Start of Block
(** * static-injector: factory synthesis and decorator reflection

  A shallow embedding of
  - [compiler/src/render3/r3_factory.ts]: the compiler of [ɵfac] factory
    functions ([compileFactoryFunction] and its helpers), and
  - [compiler-cli/src/ngtsc/reflection/src/host.ts]: the [Decorator] union
    and [Decorator.nodeForError].

  The factory compiler builds terms of the output AST
  ([../output/output_ast]).  The AST is a free term algebra: its node
  classes are the constructors below and its builder helpers ([variable],
  [callFn], [importExpr], ...) are the corresponding smart constructors.
  JavaScript numbers that the compiler handles (argument indices, flag
  masks, arities) are integers and are modelled in [Z]; [undefined] and
  [null] are modelled by [option]. *)

From Stdlib Require Import ZArith List String Bool Lia.
Import ListNotations.

Local Open Scope string_scope.
Local Open Scope list_scope.
Local Open Scope Z_scope.

#[local] Set Warnings "-register-all".

(* ================================================================== *)
(** ** TypeScript syntax nodes *)

Module ts.

(** A node of the TypeScript syntax tree.  The tree belongs to the front
    end; only the identity of a node matters here. *)
Inductive Node : Type := mkNode (id : positive).

Definition Expression := Node.

End ts.

(* ================================================================== *)
(** ** The table of runtime identifiers ([r3_identifiers]) *)

Module R3.

(** The entries of the [Identifiers] table that the factory compiler
    reads.  Each entry is an external reference to one runtime function
    (or type); the entries are kept symbolic. *)
Inductive Identifier : Type :=
| invalidFactory
| invalidFactoryDep
| getInheritedFactory
| FactoryDeclaration
| directiveInject
| inject.

Definition eqb (a b : Identifier) : bool :=
  match a, b with
  | invalidFactory, invalidFactory
  | invalidFactoryDep, invalidFactoryDep
  | getInheritedFactory, getInheritedFactory
  | FactoryDeclaration, FactoryDeclaration
  | directiveInject, directiveInject
  | inject, inject => true
  | _, _ => false
  end.

End R3.

(* ================================================================== *)
(** ** The output AST *)

Module outputAst.

(** [ExternalReference]: an entry of the identifier table, or any other
    module/name pair. *)
Inductive ExternalReference : Type :=
| R3Reference_ (id : R3.Identifier)
| ModuleReference (moduleName : option string) (name : option string).

Inductive BuiltinTypeName : Type :=
| Dynamic
| Inferred
| None_.

Inductive BinaryOperator : Type :=
| Or
| And
| Identical
| NotIdentical.

(** The value held by a [LiteralExpr]. *)
Inductive LiteralValue : Type :=
| LitNull
| LitBool (b : bool)
| LitNumber (n : Z)
| LitString (s : string).

(** Expressions, types, statements, function parameters and map entries.
    An argument array of a call may hold [undefined] (JavaScript arrays
    do): its elements are [option Expression]. *)
Inductive Expression : Type :=
| ReadVarExpr (name : string)
| WriteVarExpr (name : string) (value : Expression)
| InvokeFunctionExpr (fn : Expression) (args : list (option Expression))
                     (pure : bool)
| InstantiateExpr (classExpr : Expression) (args : list (option Expression))
| LiteralExpr (value : LiteralValue)
| ExternalExpr (value : ExternalReference) (typeParams : option (list Type_))
| ConditionalExpr (condition trueCase falseCase : Expression)
| BinaryOperatorExpr (operator : BinaryOperator) (lhs rhs : Expression)
| FunctionExpr (params : list FnParam) (statements : list Statement)
               (type : option Type_) (name : option string)
| LiteralArrayExpr (entries : list Expression)
| LiteralMapExpr (entries : list LiteralMapEntry)
| WrappedNodeExpr (node : ts.Node)
with Type_ : Type :=
| BuiltinType (name : BuiltinTypeName)
| ExpressionType (value : Expression) (typeParams : option (list Type_))
with Statement : Type :=
| DeclareVarStmt (name : string) (value : option Expression)
| ExpressionStatement (expr : Expression)
| ReturnStatement (value : Expression)
| IfStmt (condition : Expression) (trueCase falseCase : list Statement)
with FnParam : Type :=
| mkFnParam (name : string) (type : Type_)
with LiteralMapEntry : Type :=
| mkLiteralMapEntry (key : string) (value : Expression) (quoted : bool).

Definition DYNAMIC_TYPE : Type_ := BuiltinType Dynamic.
Definition INFERRED_TYPE : Type_ := BuiltinType Inferred.
Definition NONE_TYPE : Type_ := BuiltinType None_.

(** *** Builders *)

Definition variable (name : string) : Expression := ReadVarExpr name.

Definition literal (v : LiteralValue) : Expression := LiteralExpr v.

Definition NULL_EXPR : Expression := LiteralExpr LitNull.

(** [importExpr(id, typeParams = null)] *)
Definition importExpr (id : R3.Identifier)
           (typeParams : option (list Type_)) : Expression :=
  ExternalExpr (R3Reference_ id) typeParams.

(** [e.callFn(params, sourceSpan, pure)] *)
Definition callFn (e : Expression) (params : list (option Expression))
           (pure : bool) : Expression :=
  InvokeFunctionExpr e params pure.

(** [v.set(value)] on the variable read [v = variable(name)] *)
Definition set (name : string) (value : Expression) : Expression :=
  WriteVarExpr name value.

(** [w.toDeclStmt()] on the write [w = variable(name).set(value)] *)
Definition toDeclStmt (name : string) (value : Expression) : Statement :=
  DeclareVarStmt name (Some value).

Definition toStmt (e : Expression) : Statement := ExpressionStatement e.

Definition ifStmt (condition : Expression)
           (thenClause elseClause : list Statement) : Statement :=
  IfStmt condition thenClause elseClause.

(** [fn(params, body, type, sourceSpan, name)] *)
Definition fn (params : list FnParam) (body : list Statement)
           (type : option Type_) (name : option string) : Expression :=
  FunctionExpr params body type name.

Definition literalArr (values : list Expression) : Expression :=
  LiteralArrayExpr values.

Definition literalMap (entries : list LiteralMapEntry) : Expression :=
  LiteralMapExpr entries.

(** [expressionType(expr, typeModifiers, typeParams)] *)
Definition expressionType (expr : Expression)
           (typeParams : option (list Type_)) : Type_ :=
  ExpressionType expr typeParams.

(** *** Traversals

    [count pe ps e] adds up [pe] over every expression node and [ps] over
    every statement node of [e], type arguments and parameter types
    included. *)
Section Count.
Variable pe : Expression -> nat.
Variable ps : Statement -> nat.

Definition sum (l : list nat) : nat := fold_right Nat.add 0%nat l.

Fixpoint count (e : Expression) : nat :=
  (pe e +
   match e with
   | ReadVarExpr _ => 0
   | WriteVarExpr _ v => count v
   | InvokeFunctionExpr f args _ =>
       count f +
       sum (map (fun a => match a with Some x => count x | None => 0 end)
                args)
   | InstantiateExpr c args =>
       count c +
       sum (map (fun a => match a with Some x => count x | None => 0 end)
                args)
   | LiteralExpr _ => 0
   | ExternalExpr _ tps =>
       match tps with Some l => sum (map countType l) | None => 0 end
   | ConditionalExpr c a b => count c + count a + count b
   | BinaryOperatorExpr _ a b => count a + count b
   | FunctionExpr params body ty _ =>
       sum (map (fun p => match p with mkFnParam _ t => countType t end)
                params) +
       sum (map countStmt body) +
       match ty with Some t => countType t | None => 0 end
   | LiteralArrayExpr l => sum (map count l)
   | LiteralMapExpr l =>
       sum (map (fun en => match en with
                           | mkLiteralMapEntry _ v _ => count v
                           end) l)
   | WrappedNodeExpr _ => 0
   end)%nat
with countType (t : Type_) : nat :=
  (match t with
   | BuiltinType _ => 0
   | ExpressionType v tps =>
       count v +
       match tps with Some l => sum (map countType l) | None => 0 end
   end)%nat
with countStmt (s : Statement) : nat :=
  (ps s +
   match s with
   | DeclareVarStmt _ v =>
       match v with Some x => count x | None => 0 end
   | ExpressionStatement x => count x
   | ReturnStatement x => count x
   | IfStmt c a b =>
       count c + sum (map countStmt a) + sum (map countStmt b)
   end)%nat.

Definition countArgs (args : list (option Expression)) : nat :=
  sum (map (fun a => match a with Some x => count x | None => 0%nat end)
           args).

Definition countStmts (l : list Statement) : nat :=
  sum (map countStmt l).
End Count.

(** Number of [new C(...)] nodes. *)
Definition countInstantiate : Expression -> nat :=
  count (fun e => match e with InstantiateExpr _ _ => 1 | _ => 0 end)%nat
        (fun _ => 0%nat).

(** Number of branching nodes: [if] statements and [c ? a : b]. *)
Definition countConditional : Expression -> nat :=
  count (fun e => match e with ConditionalExpr _ _ _ => 1 | _ => 0 end)%nat
        (fun s => match s with IfStmt _ _ _ => 1 | _ => 0 end)%nat.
End of Block
### Problem requirements
Go through the data above from its first line and copy each line exactly, stopping once the line with "and [Decorator.nodeForError]." has been copied.

### Expected answer
(** * static-injector: factory synthesis and decorator reflection

  A shallow embedding of
  - [compiler/src/render3/r3_factory.ts]: the compiler of [ɵfac] factory
    functions ([compileFactoryFunction] and its helpers), and
  - [compiler-cli/src/ngtsc/reflection/src/host.ts]: the [Decorator] union
    and [Decorator.nodeForError].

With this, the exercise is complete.